Project Type: Professional + Producer
Funds awarded in 2012: $49,403.00
Projected End Date: 12/31/2014
Region: Western
State: Hawaii
Principal Investigator:
Dr. Elsie Burbano Greco
University of Hawaii at Manoa


  • Fruits: general tree fruits


  • Education and Training: demonstration, extension, mentoring, on-farm/ranch research, participatory research, workshop
  • Pest Management: biological control

    Proposal abstract:

    The coffee berry borer, Hypothenemus hampei (Ferrari) (Coleoptera: Curculionidae: Scolytinae) is the most economically important coffee pest worldwide due to the extensive destruction on the coffee seed that they inflict. This beetle reduces yields and quality of coffee, resulting in reducing the income of coffee growers and the sustainability of coffee producing areas. In August 2010, the coffee berry borer was reported in South Kona, Island of Hawaii. The infestation has since extended, and the beetle is now present from North Kona to the district of Kau on east side of the island, and it is severely impacting farms and mill operators. Several farmers have stumped their coffee trees due to the devastating level of infestation. Economic losses for the region have been reported to exceed 60%. 2011 showed a significant increase in CBB damage compared with the 2010 harvest. Reports from the processing mills in Kona estimated the harvest losses to be over 60%. It is only a matter of time before the pest finds its way to other Hawaii coffee growing areas on Oahu, Maui and Kauai.
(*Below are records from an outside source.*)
Lemma scan_events_error events (r r' : record) :
  scan_events iso_to_minute events r = Some r' ->
  r' !! "error" = r !! "error".
Proof.
  induction events as [|ev events IH]; cbn [scan_events].
  - intros [= <-]. reflexivity.
  - assert (Hfound : forall infos : record,
      infos !! "error" = r !! "error" ->
      match ev_time ev with
      | Some attr => store_time iso_to_minute "fixed_time" attr infos
      | None => Some infos
      end = Some r' -> r' !! "error" = r !! "error").
    { intros infos Hi. destruct (ev_time ev).
      - intros H. rewrite <- Hi.
        apply (store_time_error "fixed_time" _ _ _ ltac:(discriminate) H).
      - intros [= <-]. exact Hi. }
    destruct (ev_comment ev) as [text|]; [|exact IH].
    destruct (fixed_line _).
    + apply Hfound. apply lookup_insert_ne. discriminate.
    + destruct (Py.contains _ text); [|exact IH].
      destruct (ev_revisions_link ev); [|exact IH].
      apply Hfound. apply lookup_insert_ne. discriminate.
Qed.

Lemma match_label_in line K v :
  match_label keys line = Some (K, v) -> In K desc_vocabulary.
Proof.
  unfold match_label. destruct (List.find _ keys) as [k|] eqn:E; [|discriminate].
  intros [= <- _]. apply List.find_some in E as [E _].
  apply (Permutation_in _ keys_order E).
Qed.

Lemma description_line_error (st : record * option string) line :
  cursor_ok st.2 ->
  (description_line keys st line).1 !! "error" = st.1 !! "error"
  /\ cursor_ok (description_line keys st line).2.
Proof.
  destruct st as [r cur]. cbn [fst snd]. intros Hcur.
  unfold description_line.
  destruct (String.eqb (strip_line line) ""); [split; [reflexivity|exact I]|].
  destruct (match_label keys (strip_line line)) as [[K v]|] eqn:Hm.
  { apply match_label_in in Hm. split; [|exact Hm].
    apply lookup_insert_ne, vocabulary_not_error, Hm. }
  destruct cur as [K|]; [|split; [reflexivity|exact I]].
  destruct (_ || _); [split; [reflexivity|exact I]|].
  pose proof (vocabulary_not_error K Hcur) as HK.
  destruct (r !! K) as [[| | |e|l]|]; try (split; [reflexivity|exact Hcur]).
  - destruct (String.eqb e ""); (split; [|exact Hcur]);
      apply lookup_insert_ne; exact HK.
  - split; [|exact Hcur]. apply lookup_insert_ne; exact HK.
Qed.

Lemma extract_description_error pg (r : record) :
  extract_description keys pg r !! "error" = r !! "error".
Proof.
  unfold extract_description. destruct (pg_description pg) as [text|]; [|reflexivity].
  unfold parse_description, description_lines.
  assert (H : forall lines st, cursor_ok st.2 ->
            (fold_left (description_line keys) lines st).1 !! "error"
            = st.1 !! "error").
  { induction lines as [|line lines IH]; intros st Hst; [reflexivity|].
    cbn [fold_left]. destruct (description_line_error st line Hst) as [He Hc].
    rewrite IH by exact Hc. exact He. }
  rewrite H by exact I. reflexivity.
Qed.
    Owing to the fact that the coffee berry borer has only recently invaded Hawaii, management techniques are limited, and there is urgency for a strategic plan to reduce populations. The insect-pathogenic fungus, Beauveria bassiana (formulated a Botanigard, Mycotrol O) was licensed for use in February 2011 by the Hawaii Department of Agriculture (HDoA) and is the only commercial pesticide product available to manage the coffee berry borer in Hawaii. This fungus has shown to cause high mortality of the coffee berry borer in Latin America. In Hawaii, B. bassiana is sprayed on a calendar basis, without any science-based data upon which to base decisions on when to make applications. Frequency of application and timing of first applications are thus made arbitrarily. Kona coffee is grown at different elevations, ranging from 213 m to 609 m above sea level, and fruit production is all perennial, which facilitates the establishment and reproduction of the coffee berry borer and results in frequent fungus applications as growers are concerned that they will incur complete crop losses. These factors clearly show the need to achieve a greater understanding of the effect of B. bassiana on the coffee berry borer, with special reference to timing of applications and the effects of local environmental conditions on the effectiveness of the product.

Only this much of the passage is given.